Credit by Bill Schmarzo
Welcome to today’s technology architecture challenge!
For many companies, their technology architecture is becoming more of a hindrance than an enabler of value creation, it resembles an archeological dig, with layers of ancient technologies layered on top of even more ancient technologies. The result: added weight, obstructed vision, and lack of flexibility, agility and mobility.
Modern digital companies like Google, Facebook, Twitter, Apple, Netflix, Amazon, and AirBnB have taken a technology architecture approach that increasingly treats the technology infrastructure as “disposable” using open source technologies.
And the reason for this open approach, in my humble opinion, is two-fold:
Firstly, building upon open source technologies provides the flexibility, agility and mobility for companies to move to the next best technology without the constraints and architectural lock-in of traditional technology. Modern digital companies are basing their technology infrastructure on open source technologies that not only prevents vendor architectural lock-in but also allows them to advance the technology capabilities at their pace and at the pace of the business.
Secondly and more importantly, these digital companies understand that the technology isn’t the source of business value and differentiation. They understand that the source of business value and differentiation is: the data that these organizations are masterfully amassing via every customer engagement and every usage of the product or service, and the customer, product and operational insights (Intellectual Property in the form of customer, product and operational propensities, tendencies, associations, relationships and patterns) that leads to new Intellectual Property (IP) monetization and commercialization opportunities.
Understanding the Modern Digital Business Architecture
1. Started with AWS Redshift but transitioned to Apache Hive when it started to run into scalability issues.
2. Migrated to Presto to provide a more powerful query engine that supports data exploration analytics across multiple data sources.
3. Uses Apache Spark to support massive ETL batch processing and to train its machine learning models.
4. Uses Druid, a column-oriented in-memory OLAP data store that excels at performing drill-downs and roll-ups over a large set of high dimensional data.
5. Uses Jupyter (data science team), a popular notebook-style interface for working with data and machine learning algorithms, and the PySpark library.
6. Uses Apache Airflow which creates repeatable data engineering and data science workflows that can be executed atop the workflow orchestration tool Kubernetes.
7. Uses a mixture of Apache Kafka, Apache Flink, and Spark to build streaming services.
Hive, Presto, Spark, Druid, Jupyter, Airflow, Kafka, Flink, Kubernetes…crazy-assed names for open source technologies that one is not going to find from the monolithic technology vendors of yesteryear (see Figure 1).

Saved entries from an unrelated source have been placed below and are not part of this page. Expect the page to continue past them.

(** The loop: [inl] for the early return on an exact match, [inr] for the best
    match found. *)
Fixpoint search_mounts (path : string) (l : list (string * MountPoint)) (best : option MountPoint * string)
    : MountPoint + (option MountPoint * string) :=
  match l with
  | [] => inr best
  | (prefix, mount) :: l =>
      let best :=
        if covers prefix path && (String.length best.2 <? String.length prefix)%nat
        then (Some mount, prefix) else best in
      if String.eqb path prefix then inl mount else search_mounts path l best
  end.

Definition resolveMount (k : nat) (c : ComposedFS) (path : string) : option MountPoint * string :=
  let path := if bool_decide (path = EmptyString) then "/"%string else path in
  match search_mounts path (range_order k _ (map_to_list (mounts c))) (None, EmptyString) with
  | inl mount => (Some mount, "/"%string)
  | inr (Some bestMount, bestPrefix) =>
      let relPath := str_drop (String.length bestPrefix) path in
      (Some bestMount, if bool_decide (relPath = EmptyString) then "/"%string else relPath)
  | inr (None, _) => (None, path)
  end.

(** [iter w] is the runtime's source of iteration orders. *)
Variable iter : W -> nat.

(** [mount, relPath := c.resolveMount(name); if mount != nil { return
    mount.FS.M(relPath) }; return c.root.M(name)] *)
Definition route {A} (c : ComposedFS) (name : string) (method : SymlinkFS -> string -> W -> A * W) (w : W) : A * W :=
  let '(mount, relPath) := resolveMount (iter w) c name in
  match mount with
  | Some mount => method (mp_FS mount) relPath w
  | None => method (c_root c) name w
  end.

(** Mount points are compared as pointers; [Mount] makes one per entry, so
    their paths identify them. *)
Definition ComposedFS_Rename (c : ComposedFS) (oldpath newpath : string) (w : W) : result unit * W :=
  let '(oldMount, oldRel) := resolveMount (iter w) c oldpath in
  let '(newMount, newRel) := resolveMount (S (iter w)) c newpath in
  if negb (bool_decide (mp_Path <$> oldMount = mp_Path <$> newMount)) then
    (Err (ErrorString "cross-mount rename not supported"), w)
  else match oldMount with
       | Some oldMount => i_Rename (mp_FS oldMount) oldRel newRel w
       | None => i_Rename (c_root c) oldpath newpath w
       end.

Definition ComposedFS_ReadDir (c : ComposedFS) (name : string) (w : W) : result (list FileInfo) * W :=
  if String.eqb name "/" || bool_decide (name = EmptyString) then i_ReadDir (c_root c) "/" w
  else route c name i_ReadDir w.

Definition composedFS (c : ComposedFS) : SymlinkFS := mkSymlinkFS
  {| i_Open name := route c name i_Open;
     i_OpenFile name flag perm := route c name (fun fs name => i_OpenFile fs name flag perm);
     i_Create name := route c name i_Create;
     i_Mkdir name perm := route c name (fun fs name => i_Mkdir fs name perm);
     i_MkdirAll path perm := route c path (fun fs path => i_MkdirAll fs path perm);
     i_Remove name := route c name i_Remove;
     i_RemoveAll path := route c path i_RemoveAll;
     i_Rename := ComposedFS_Rename c;
     i_Stat name := route c name i_Stat;
     i_Chmod name mode := route c name (fun fs name => i_Chmod fs name mode);
     i_Chown name uid gid := route c name (fun fs name => i_Chown fs name uid gid);
     i_Chtimes name atime mtime := route c name (fun fs name => i_Chtimes fs name atime mtime);
     i_Truncate name size := route c name (fun fs name => i_Truncate fs name size);
     i_ReadDir := ComposedFS_ReadDir c;
     i_ReadFile name := route c name i_ReadFile;
     i_Sub dir := route c dir i_Sub;
     i_Chdir dir := chdir_checked (fun name => route c name i_Stat) (c_cwd c) dir;
     i_Getwd w := (Ok (ref_get (c_cwd c) w), w);
     i_TempDir := "/scratch"%string |}
  {| i_Lstat name := route c name i_Lstat;
     i_Lchown name uid gid := route c name (fun fs name => i_Lchown fs name uid gid);
     i_Readlink name := route c name i_Readlink;
     i_Symlink oldname newname := route c newname (fun fs newname => i_Symlink fs oldname newname) |}.

(** ** Specification of the routing

    The mount points above a name: those of its prefixes that end where a
    component ends. *)
Definition above (prefix path : string) : Prop :=
  path = prefix \/ exists r, path = prefix +:+ String chr_slash r.

(** The mount table names each entry by its path. *)
Definition mounts_ok (c : ComposedFS) : Prop := forall k m, mounts c !! k = Some m -> mp_Path m = k.

(** What a search returns: the mount point with the longest path above the
    name and the name below it, or nothing when no mount point is above. *)
Definition resolves (c : ComposedFS) (path : string) (r : option MountPoint * string) : Prop :=
  match r.1 with
  | Some m =>
      mounts c !! mp_Path m = Some m /\ mp_Path m <> EmptyString /\ above (mp_Path m) path /\
      (forall k m', mounts c !! k = Some m' -> above k path -> (String.length k <= String.length (mp_Path m))%nat) /\
      r.2 = (if bool_decide (path = mp_Path m) then "/"%string else str_drop (String.length (mp_Path m)) path)
  | None => r.2 = path /\ forall k m, mounts c !! k = Some m -> above k path -> k = EmptyString
  end.

(** ** Lemmas *)

Lemma covers_spec prefix path : covers prefix path = true <-> above prefix path.
Proof.
  unfold covers, above. rewrite orb_true_iff, !andb_true_iff, Nat.ltb_lt, bool_decide_eq_true.
  split.
  - intros [E%String.eqb_eq|[[Hl E%String.eqb_eq] Hs]]; [by left|]. right.
    unfold str_at in Hs. destruct (str_drop (String.length prefix) path) as [|c r] eqn:Ed; [done|].
    injection Hs as ->. exists r. rewrite <- E, <- Ed. by rewrite str_take_drop.
  - intros [->|[r ->]]; [left; apply String.eqb_refl|]. right. rewrite str_take_app. unfold str_at.
    rewrite str_drop_app, str_length_app. split; [|done]. split; [simpl; lia|apply String.eqb_refl].
Qed.

Lemma above_length_eq k k' path :
  above k path -> above k' path -> String.length k = String.length k' -> k = k'.
Proof.
  assert (forall k, above k path -> k = str_take (String.length k) path) as Ht.
  { intros x [->|[r ->]]; [|by rewrite str_take_app].
    clear. induction x as [|a x IH]; [done|]. simpl. by rewrite <- IH. }
  intros Hk Hk' E. rewrite (Ht k Hk), (Ht k' Hk'). by rewrite E.
Qed.

(** The best match among the entries visited. *)
Definition best_of (path : string) (seen : list (string * MountPoint)) (b : option MountPoint * string) : Prop :=
  match b.1 with
  | Some m => (b.2, m) ∈ seen /\ above b.2 path /\ b.2 <> EmptyString
  | None => b.2 = EmptyString
  end /\
  forall k m, (k, m) ∈ seen -> above k path -> (String.length k <= String.length b.2)%nat.

Lemma best_of_step path seen b k m :
  best_of path seen b ->
  best_of path (seen ++ [(k, m)])
    (if covers k path && (String.length b.2 <? String.length k)%nat then (Some m, k) else b).
Proof.
  intros [Hb Hmax]. destruct (covers k path && _) eqn:E.
  - apply andb_true_iff in E as [Hc%covers_spec Hl%Nat.ltb_lt]. split; simpl.
    + split; [set_solver|]. split; [done|]. by intros ->; simpl in Hl; lia.
    + intros k' m' [Hin|[= -> ->]%list_elem_of_singleton]%elem_of_app Ha; [|done].
      specialize (Hmax _ _ Hin Ha). lia.
  - split; [destruct b as [[m'|] k']; simpl in *; [set_solver|done]|].
    intros k' m' [Hin|[= -> ->]%list_elem_of_singleton]%elem_of_app Ha; [by eapply Hmax|].
    apply andb_false_iff in E as [E|E%Nat.ltb_ge]; [|done]. apply covers_spec in Ha. congruence.
Qed.

Lemma search_mounts_best path l seen b :
  best_of path seen b ->
  match search_mounts path l b with
  | inl m => (path, m) ∈ l
  | inr b' => best_of path (seen ++ l) b' /\ path ∉ l.*1
  end.
Proof.
  revert seen b. induction l as [|[k m] l IH]; intros seen b Hb; cbn [search_mounts].
  - rewrite app_nil_r. split; [done|]. apply not_elem_of_nil.
  - destruct (String.eqb_spec path k) as [->|Hne]; [set_solver|].
    pose proof (IH _ _ (best_of_step path seen b k m Hb)) as Hs. rewrite <- app_assoc in Hs. cbv zeta.
    destruct (search_mounts _ _ _); [set_solver|]. destruct Hs. split; [done|]. cbn. set_solver.
Qed.

Lemma resolveMount_resolves k c path :
  mounts_ok c -> path <> EmptyString -> resolves c path (resolveMount k c path).
Proof.
  intros Hok Hne. unfold resolveMount. rewrite bool_decide_false by done. cbv zeta.
  assert (forall p m, (p, m) ∈ range_order k _ (map_to_list (mounts c)) <-> mounts c !! p = Some m) as Hin.
  { intros p m. by rewrite range_elem, elem_of_map_to_list. }
  pose proof (search_mounts_best path (range_order k _ (map_to_list (mounts c))) [] (None, EmptyString)) as Hs.
  destruct (search_mounts _ _ _) as [m|[[m|] p]].
  - apply Hin in Hs; [|split; [done|set_solver]]. unfold resolves. simpl. rewrite (Hok _ _ Hs).
    split; [done|]. split; [done|]. split; [by left|]. rewrite bool_decide_true by done. split; [|done].
    intros k' m' _ [->|[r ->]]; [done|]. rewrite str_length_app. lia.
  - destruct Hs as [[(Hm & Ha & Hp) Hmax] Hn]; [split; [done|set_solver]|]. simpl in *.
    apply Hin in Hm as Hm'. unfold resolves. simpl. rewrite (Hok _ _ Hm').
    split; [done|]. split; [done|]. split; [done|]. split; [intros k' m' Hk' Hak'; by eapply Hmax; [apply Hin|]|].
    assert (path <> p) as Hpp by (intros ->; apply Hn; apply list_elem_of_fmap; by exists (p, m)).
    rewrite (bool_decide_false _ Hpp). destruct Ha as [|[r ->]]; [done|]. by rewrite str_drop_app.
  - destruct Hs as [[Hp Hmax] Hn]; [split; [done|set_solver]|]. simpl in *. subst p. split; [done|].
    intros k' m' Hk' Ha. apply Hin in Hk'. specialize (Hmax _ _ Hk' Ha). by destruct k'; simpl in Hmax; [|lia].
Qed.

(** The specification determines the result. *)
Lemma resolves_unique c path r r' :
  mounts_ok c -> path <> EmptyString -> resolves c path r -> resolves c path r' -> r = r'.
Proof.
  destruct r as [[m|] rel], r' as [[m'|] rel']; intros Hok Hne; unfold resolves; simpl.
  - intros (Hm & Hp & Ha & Hmax & ->) (Hm' & Hp' & Ha' & Hmax' & ->).
    assert (mp_Path m = mp_Path m') as E.
    { eapply above_length_eq; [done..|]. pose proof (Hmax _ _ Hm' Ha'). pose proof (Hmax' _ _ Hm Ha). lia. }
    rewrite E in Hm |- *. by simplify_eq.
  - intros (Hm & Hp & Ha & _) [_ Hn]. by destruct (Hp (Hn _ _ Hm Ha)).
  - intros [_ Hn] (Hm & Hp & Ha & _). by destruct (Hp (Hn _ _ Hm Ha)).
  - by intros [-> _] [-> _].
Qed.

Lemma NewComposedFS_ok newRoot cwd w c w' : NewComposedFS newRoot cwd w = (Ok c, w') -> mounts_ok c.
Proof.
  unfold NewComposedFS. destruct (newRoot w) as [[root|e] w1]; [|done]. intros [= <- _] k m. simpl.
  by rewrite lookup_empty.
Qed.

Lemma Mount_ok c path fs info w c' w' : mounts_ok c -> Mount c path fs info w = (Ok c', w') -> mounts_ok c'.
Proof.
  unfold Mount. intros Hc. destruct (i_MkdirAll _ _ _ _) as [[u|e] w1]; [|done]. intros [= <- _] k m. simpl.
  rewrite lookup_insert_Some. intros [[<- <-]|[_ Hm]]; [done|by apply Hc].
Qed.

Lemma resolves_rooted c path r : rooted path -> resolves c path r -> rooted r.2.
Proof.
  unfold resolves. intros Hp. destruct r as [[m|] rel]; simpl; [|by intros [-> _]].
  intros (_ & _ & Ha & _ & ->). case_bool_decide as E; [done|]. destruct Ha as [|[r ->]]; [done|].
  rewrite str_drop_app. apply str_prefix_slash. by eexists.
Qed.

Lemma resolveMount_rooted k c path : mounts_ok c -> rooted path -> rooted (resolveMount k c path).2.
Proof.
  intros Hc Hp. eapply resolves_rooted; [done|]. apply resolveMount_resolves; [done|]. by intros ->.
Qed.

(** A routed call is a call of the mounted or of the root filesystem. *)
Lemma route_cases {A} c name (f : SymlinkFS -> string -> W -> A * W) w (Q : A * W -> Prop) :
  mounts_ok c -> rooted name ->
  (rooted name -> Q (f (c_root c) name w)) ->
  (forall k m rel, mounts c !! k = Some m -> rooted rel -> Q (f (mp_FS m) rel w)) ->
  Q (route c name f w).
Proof.
  intros Hok Hn Hr Hm. unfold route. assert (name <> EmptyString) as Hne by by intros ->.
  pose proof (resolveMount_resolves (iter w) c name Hok Hne) as Hs.
  pose proof (resolves_rooted _ _ _ Hn Hs) as Hrel.
  destruct (resolveMount (iter w) c name) as [[m|] rel]; [|by apply Hr].
  destruct Hs as (Hl & _). by eapply Hm.
Qed.

End Composed.

Arguments MountPoint : clear implicits.
Arguments ComposedFS : clear implicits.

Section ComposedKeeps.
Context {W FD Sub : Type} `{MapRange} `{FileMethods W FD} (iter : W -> nat).

(** Descriptors come from one of the filesystems composed. *)
Definition composed_fd (c : ComposedFS W FD Sub) w P (b : bool) (fd : FD) : Prop :=
  (exists I : Keeps (c_root c) rooted w P, fd_ok (FSInv := I) b fd) \/
  exists k m (I : Keeps (mp_FS m) rooted w P), mounts c !! k = Some m /\ fd_ok (FSInv := I) b fd.

(** A routed call that opens a file. *)
Lemma route_open (c : ComposedFS W FD Sub) w P b (f : SymlinkFS W FD Sub -> string -> W -> result FD * W) p s :
  mounts_ok c -> rooted p ->
  (exists I : Keeps (c_root c) rooted w P, P (f (c_root c) p s).2 /\
    forall fd, (f (c_root c) p s).1 = Ok fd -> fd_ok (FSInv := I) b fd) ->
  (forall k m rel, mounts c !! k = Some m -> rooted rel ->
    exists I : Keeps (mp_FS m) rooted w P, P (f (mp_FS m) rel s).2 /\
    forall fd, (f (mp_FS m) rel s).1 = Ok fd -> fd_ok (FSInv := I) b fd) ->
  P (route iter c p f s).2 /\ forall fd, (route iter c p f s).1 = Ok fd -> composed_fd c w P b fd.
Proof.
  intros Hok Hp Hr Hm.
  apply (route_cases iter c p f s (fun r => P r.2 /\ forall fd, r.1 = Ok fd -> composed_fd c w P b fd));
    [done|done|..].
  - intros _. destruct Hr as (I & Hk & Ho). split; [done|]. intros fd Hfd. left. by eauto.
  - intros k m rel E Hrel. destruct (Hm k m rel E Hrel) as (I & Hk & Ho). split; [done|]. intros fd Hfd.
    right. by eauto 10.
Qed.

*Figure 1: Source: Hortonworks*
Lyft and other modern digital companies understand that their technology architecture should serve two basic purposes:
Facilitate the capture, refinement, curation, sharing, management, governance and analysis of the company’s invaluable data assets.
Build a technology architecture that doesn’t get in the way of point #1.
The Economics of the Modern Business
Data is the economic asset of lasting and differentiated value. Data is the source of customer, product and operational insights that the modern company uses to differentiate their products and services while driving towards operational excellence. And Data Science is the heart of the data value creation process.
These data and analytics-centric companies are tightly integrating the data science and business teams in order to define the parameters of analytics success; to identify, capture and operationalize the sources of customer, product and operational value creation (see Figure 2).